134136-144

Preliminary data from a multi-arm expansion study of MEDI4736, an anti-PD-L1 antibody.

Category: 
Developmental Therapeutics - Immunotherapy
Session Type and Session Title: 
Oral Abstract Session, Developmental Therapeutics - Immunotherapy
Abstract Number: 
3002^
Citation: 
J Clin Oncol 32:5s, 2014 (suppl; abstr 3002^)
Author(s): 
Neil Howard Segal, Scott Joseph Antonia, Julie R. Brahmer, Michele Maio, Andy Blake-Haskins, Xia Li, Jim Vasselli, Ramy A. Ibrahim, Jose Lutzky, Samir Khleif; Memorial Sloan Kettering Cancer Center, New York, NY; H. Lee Moffitt Cancer Center & Research Institute, Tampa, FL; The Sidney Kimmel Comprehensive Cancer Center at Johns Hopkins, Baltimore, MD; University Hospital of Siena, Siena, Italy; MedImmune, Gaithersburg, MD; Mount Sinai Comprehensive Cancer Center, Miami Beach, FL; GRU Cancer Center, Augusta, GA

Abstracts that were granted an exception in accordance with ASCO's Conflict of Interest Policy are designated with a caret symbol (^).

Abstract Disclosures

Abstract: 

Background: Checkpoint blockade of the PD-1/PD-L1 and CTLA-4 pathways has shown to be active in multiple tumor types. MEDI4736 is a human IgG1 monoclonal antibody which binds specifically to PD-L1, preventing binding to PD-1 and CD80. In phase I, MEDI4736 showed acceptable safety (no maximal tolerated dose identified).

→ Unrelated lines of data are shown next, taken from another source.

(* ===== verification/JobDemo.v ===== *)
(** * A job from its reservation to its receipt

    A concrete store, run by evaluation, at which the theorems on jobs apply. *)

From S2P Require Import Prelude PyVal Json Models JournalPayload RequestLease ResourceLimits JsonParse Utf8Stream JobStore JobCodec JobSafety JobWorkers.

Module JobDemo.

(** Readings: identifiers and a clock that goes on. *)
Definition ids (n : nat) : pystr := replicate 31 48%N ++ [(48 + N.of_nat n mod 10)%N].
Definition clock (n : nat) : pyval := VInt (1000 + Z.of_nat n).

Lemma ids_hex n : hex_text 32 (ids n) = true.
Proof.
  unfold hex_text, ids. rewrite length_app, length_replicate. cbn [length]. rewrite andb_true_r.
  rewrite forallb_app. cbn [forallb]. rewrite andb_true_r. apply andb_true_iff. split; [done|].
  apply orb_true_iff. left. unfold is_digit, in_range. apply andb_true_iff. rewrite !N.leb_le.
  pose proof (N.mod_lt (N.of_nat n) 10 ltac:(lia)) as H. revert H. generalize (N.of_nat n mod 10)%N. lia.
Qed.

Definition nothing : Jobs := mkJobs None ∅ false clock ids None.
Definition store_id : pystr := ids 0.
Definition opened : Jobs := Eval vm_compute in (open_store nothing).2.

Definition digest : pystr := Eval vm_compute in sha256_hex (u "intent").
Definition environment : pystr := Eval vm_compute in sha256_hex (u "environment").

Definition request : reservation :=
  mkReservation (VStr (u "run")) (VStr (u "local_process")) (VList [VStr (u "echo"); VStr (u "hi")])
    (VStr (u "/tmp/work")) (VInt 1000) (VStr (u "key")) (VStr digest) (VInt 4096) None.

Definition reserved : Jobs := Eval vm_compute in (reserve_process_job store_id environment request opened).2.
Definition job : pystr := Eval vm_compute in match durable_job_id (u "run") (u "key") with Ok j => j | Err _ => [] end.
Definition token : pystr := Eval vm_compute in
  match doc store_id reserved job "spec.json" with Some d => text_of (get d "worker_token") | None => [] end.

Definition snapshot_of (r : R (DurableJobSnapshot * bool)) : option DurableJobSnapshot :=
  match r with Ok (snapshot, _) => Some snapshot | Err _ => None end.
Definition first : DurableJobSnapshot :=
  Eval vm_compute in default (_snapshot [] []) (snapshot_of (reserve_process_job store_id environment request opened).1).

Lemma first_reserved : reserve_process_job store_id environment request opened = (Ok (first, true), reserved).
Proof. vm_compute. reflexivity. Qed.

(** A clock that is set back to before the reservation makes the next change of
    the state fail as corruption, although the files are sound: [update_state]
    takes the reading as it is, where declaring an outcome unknown takes the
    maximum with the last time. *)
Definition clock_set_back : Jobs :=
  mkJobs (j_manifest reserved) (j_stores reserved) (j_legacy reserved) (λ _, VInt 0) (j_uuids reserved) (j_writes reserved).
Example clock_set_back_reads_as_corruption :
  (update_state store_id job token (Some (u "starting")) [field "worker_pid" (VInt 7)] clock_set_back).1
  = Err DurableJobStoreCorruptionError.
Proof. vm_compute. reflexivity. Qed.

(** ** A history of the store *)

Lemma store_id_text : code_points store_id.
Proof. eapply hex_code_points, (ids_hex 0). Qed.

Lemma nothing_sound : sound store_id nothing.
Proof. split; [|apply ids_hex]. intros job name bs _. unfold file_of, dir_of. cbn. by rewrite lookup_empty. Qed.

Lemma request_printable : printable_reservation environment request.
Proof.
  assert (code_points environment ∧ code_points digest) as [He Hd]
    by (split; apply (hex_code_points 64); vm_compute; reflexivity).
  split_and!; [done|constructor|].
  repeat (apply Forall_cons; split); try apply Forall_nil_2; repeat constructor; try apply code_points_u; done.
Qed.

Lemma open_step : store_step store_id nothing opened.
Proof. replace opened with (open_store nothing).2 by (vm_compute; reflexivity). apply st_open. Qed.

Lemma reserve_step : store_step store_id opened reserved.
Proof.
  replace reserved with (reserve_process_job store_id environment request opened).2 by (by rewrite first_reserved).
  eapply st_call, m_reserve, request_printable.
Qed.

Lemma reserved_history : rtc (store_step store_id) nothing reserved.
Proof. eapply rtc_l; [apply open_step|]. eapply rtc_once, reserve_step. Qed.

Lemma reserved_sound : sound store_id reserved.
Proof. by apply (history_evolves store_id nothing reserved store_id_text reserved_history nothing_sound). Qed.

(** ** Two workers *)

Definition quiet : answers := mkAnswers (Some 42%Z) (Some 0%Z) false (Some 0%Z) false false [] [].

Lemma quiet_text : text_answers quiet.
Proof. split; constructor. Qed.

(** Let a worker take [n] steps. *)
Fixpoint drive (n : nat) (i : nat) (x : World) : World :=
  match n, wd_workers x !! i with
  | S n, Some w =>
      match worker_step store_id quiet w (wd_jobs x) with
      | (Ok (p, o), s') =>
          drive n i (mkWorld s' (<[i := with_pc p w]> (wd_workers x))
                       (wd_launches x ++ match o with Some l => [(i, l)] | None => [] end))
      | _ => x
      end
  | _, _ => x
  end.

Lemma drive_steps n i x : rtc (world_step store_id) x (drive n i x).
Proof.
  revert x. induction n as [|n IH]; intros [s ws ls]; [done|]. cbn [drive wd_workers wd_jobs wd_launches].
  destruct (ws !! i) as [w|] eqn:Hi; [|done].
  destruct (worker_step store_id quiet w s) as [[[p o]|e] s'] eqn:H; [|done].
  eapply rtc_l; [|apply IH]. eapply ws_step; [exact Hi|exact quiet_text|exact H].
Qed.

(** Two workers are started; the first claims the job, the second finds it
    claimed, and the first goes on. *)
Definition two_workers : World :=
  mkWorld reserved {[0 := mkWorker job token 7 environment WSpec; 1 := mkWorker job token 8 environment WSpec]} [].
Definition finished : World := drive 12 0 (drive 12 1 (drive 3 0 two_workers)).

Lemma two_workers_reached : rtc (world_step store_id) (mkWorld reserved ∅ []) two_workers.
Proof.
  assert (code_points token) as Ht by (apply (hex_code_points 32); vm_compute; reflexivity).
  eapply rtc_l.
  { apply (ws_spawn store_id reserved ∅ [] 1 job token 8 environment); [by rewrite lookup_empty|done|].
    intros j w. by rewrite lookup_empty. }
  eapply rtc_once, (ws_spawn store_id reserved _ [] 0 job token 7 environment); [done|done|].
  intros j w Hj _. destruct (decide (j = 1)) as [->|Hne]; [|by rewrite lookup_insert_ne in Hj].
  rewrite lookup_insert_eq in Hj. by injection Hj as <-.
Qed.

Lemma finished_reached : rtc (world_step store_id) (mkWorld reserved ∅ []) finished.
Proof.
  etrans; [apply two_workers_reached|]. unfold finished. etrans; [|apply drive_steps].
  etrans; [|apply drive_steps]. apply drive_steps.
Qed.

(** The first worker has claimed the job when it is cancelled. *)
Definition claiming : World := drive 3 0 two_workers.
Definition cancelled_store : Jobs := (request_cancel store_id job (u "run") (wd_jobs claiming)).2.
Definition called_off_world : World :=
  drive 12 0 (drive 12 1 (mkWorld cancelled_store (wd_workers claiming) (wd_launches claiming))).


Lemma returned {A} (p : R A * Jobs) a : p.1 = Ok a → p = (Ok a, p.2).
Proof. destruct p. cbn. by intros ->. Qed.

Lemma cancelled_store_ok : request_cancel store_id job (u "run") (wd_jobs claiming) = (Ok tt, cancelled_store).
Proof.
  assert ((request_cancel store_id job (u "run") (wd_jobs claiming)).1 = Ok tt) as H by (vm_compute; reflexivity).
  exact (returned _ _ H).
Qed.

Definition status_in (s : Jobs) : option pystr := status_of <$> doc store_id s job "state.json".

(** The job is claimed and started by hand. *)
Definition claimed_store : Jobs := (claim_worker store_id job token (VInt 7) reserved).2.
Definition started_store : Jobs :=
  Eval vm_compute in
  (update_state store_id job token (Some (u "starting")) [field "worker_pid" (VInt 7)] claimed_store).2.

Definition second : DurableJobSnapshot :=
  Eval vm_compute in default (_snapshot [] []) (snapshot_of (reserve_process_job store_id environment request started_store).1).
Definition reserved_again : Jobs := Eval vm_compute in (reserve_process_job store_id environment request started_store).2.

Lemma second_reserved :
  reserve_process_job store_id environment request started_store = (Ok (second, false), reserved_again).
Proof. vm_compute. reflexivity. Qed.

Lemma started_history : rtc (store_step store_id) reserved started_store.
Proof.
  assert (code_points token) as Ht by (apply (hex_code_points 32); vm_compute; reflexivity).
  apply (rtc_l _ _ claimed_store); [by eapply st_call, m_claim|]. apply rtc_once.
  replace started_store
    with (update_state store_id job token (Some (u "starting")) [field "worker_pid" (VInt 7)] claimed_store).2
    by (vm_compute; reflexivity).
  eapply st_call, m_update. by repeat constructor.
Qed.

Definition queued_state : pydict := Eval vm_compute in default [] (doc store_id reserved job "state.json").

Lemma job_store_history_witness :
  sound store_id reserved ∧ rtc (store_step store_id) reserved started_store ∧
  (status_in reserved, status_in started_store) = (Some (u "queued"), Some (u "starting")) ∧
  ∃ d', doc store_id started_store job "state.json" = Some d' ∧ follows (status_of queued_state) (status_of d') ∧
        (revision_of queued_state < revision_of d')%Z.
Proof.
  split; [exact reserved_sound|]. split; [exact started_history|]. split; [vm_compute; reflexivity|].
  destruct (job_store_history store_id reserved started_store job store_id_text reserved_sound started_history)
    as (_ & H & _).
  destruct (H queued_state) as (d' & Hd & Hf & _ & Hr & _); [vm_compute; reflexivity|].
  exists d'. split; [exact Hd|]. split; [exact Hf|]. destruct Hr as [->|Hr]; [|exact Hr].
  vm_compute in Hd. discriminate Hd.
Defined.

Definition checked := Eval vm_compute in check_reservation store_id environment request.
Definition demo_request : pydict := Eval vm_compute in match checked with Ok (_, _, d) => d | Err _ => [] end.
Definition request_digest : pystr := Eval vm_compute in match _digest (VDict demo_request) with Ok d => d | Err _ => [] end.

Lemma request_checked : check_reservation store_id environment request = Ok (u "run", job, demo_request).
Proof. vm_compute. reflexivity. Qed.
Lemma request_digest_ok : _digest (VDict demo_request) = Ok request_digest.
Proof. vm_compute. reflexivity. Qed.

Lemma reservation_is_idempotent_witness :
  reserve_process_job store_id environment request opened = (Ok (first, true), reserved) ∧
  reserve_process_job store_id environment request started_store = (Ok (second, false), reserved_again) ∧
  sj_status second = u "starting" ∧ sj_job_id second = sj_job_id first ∧ sj_worker_token second = sj_worker_token first.
Proof.
  split; [exact first_reserved|]. split; [exact second_reserved|]. split; [reflexivity|].
  refine (proj2 (proj2 (reservation_is_idempotent store_id opened environment request first true reserved started_store
    environment request second false reserved_again (u "run") job demo_request request_digest demo_request request_digest
    store_id_text _ request_printable request_printable request_checked request_digest_ok first_reserved started_history
    request_checked request_digest_ok second_reserved))).
  exact (proj1 (step_keeps store_id nothing opened store_id_text open_step nothing_sound)).
Defined.

Lemma finished_run :
  (length (wd_launches finished), w_pc <$> wd_workers finished !! 0, w_pc <$> wd_workers finished !! 1,
   status_in (wd_jobs finished))
  = (1, Some (WDone 0), Some (WDone 0), Some (u "completed")).
Proof. vm_compute. reflexivity. Qed.

Lemma called_off_run :
  (w_pc <$> wd_workers called_off_world !! 0, status_in (wd_jobs called_off_world))
  = (Some (WDone 0), Some (u "cancelled")).
Proof. vm_compute. reflexivity. Qed.

Lemma claiming_queued : doc store_id (wd_jobs claiming) job "state.json" = Some queued_state.
Proof. vm_compute. reflexivity. Qed.

Lemma command_runs_at_most_once_witness :
  (length (wd_launches finished), w_pc <$> wd_workers finished !! 0, w_pc <$> wd_workers finished !! 1,
   status_in (wd_jobs finished))
  = (1, Some (WDone 0), Some (WDone 0), Some (u "completed")) ∧
  NoDup ((λ p, l_job p.2) <$> wd_launches finished).
Proof.
  split; [exact finished_run|].
  apply (command_runs_at_most_once store_id reserved finished store_id_text reserved_sound finished_reached).
Defined.

Lemma cancelled_in_queue_never_runs_witness :
  (w_pc <$> wd_workers called_off_world !! 0, status_in (wd_jobs called_off_world))
  = (Some (WDone 0), Some (u "cancelled")) ∧
  ∀ i l, (i, l) ∈ wd_launches called_off_world → l_job l ≠ job.
Proof.
  split; [exact called_off_run|]. intros i l.
  assert (rtc (world_step store_id) (mkWorld reserved ∅ []) claiming) as H
    by (etrans; [apply two_workers_reached|apply drive_steps]).
  apply (cancelled_in_queue_never_runs store_id reserved claiming job (u "run") queued_state tt cancelled_store
    called_off_world i l store_id_text reserved_sound H).
  - exact claiming_queued.
  - vm_compute. reflexivity.
  - apply code_points_u.
  - exact cancelled_store_ok.
  - etrans; apply drive_steps.
Defined.

End JobDemo.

With evidence of clinical activity in phase I, an expansion study was initiated in multiple cancer types including NSCLC, melanoma (cutaneous and ocular), gastroesophageal, hepatocellular carcinoma, pancreatic, SCCHN and triple negative breast cancer. Methods: 10 - 20 pts were initially enrolled per tumor type, with expansion allowed upon observation of clinical activity. MEDI4736 was administered as 10 mg/kg IV every 2 weeks for 12 months. Retreatment was permitted for progression after 12 months of therapy. Response was assessed by RECIST v1.1. Results: The expansion cohorts were initiated in Sep 2013. As of Jan 17, 2014, 151 pts had received ≥1 dose of MEDI4736. Safety data are available for 105 pts (median age 60y; 36-84), 59% male, ECOG 0/1 (27%/71%), with a median of 3 (1-8) prior treatments, who received a median of 3 (1-8) doses. The safety profile was consistent with previous reports. Treatment-related AEs occurred in 33% of pts, with related ≥ Grade 3 AEs in 7%; none led to discontinuation of study drug. The most frequently observed treatment-related AEs were fatigue (13%), nausea (8%), rash (6%), vomiting (5%), and pyrexia (5%). One pt developed Grade 2 pneumonitis which resolved with drug interruption and steroids. There were no reports of colitis or hyperglycemia of any grade. With a median follow-up of 6 weeks, tumor shrinkage is already detectable in multiple tumor types including pts with melanoma, pancreatic, head and neck, and gastroesophageal cancer. The study continues to enroll pts and generate more mature follow-up data. Conclusions: Preliminary data in expansion suggest the safety of MEDI4736 is acceptable, even in heavily pre-treated pts. Early evidence of clinical activity was reported in multiple tumor types. Further evaluation of MEDI4736 as monotherapy and in combination with a variety of immunomodulators and targeted agents is ongoing. Clinical trial information: NCT01693562.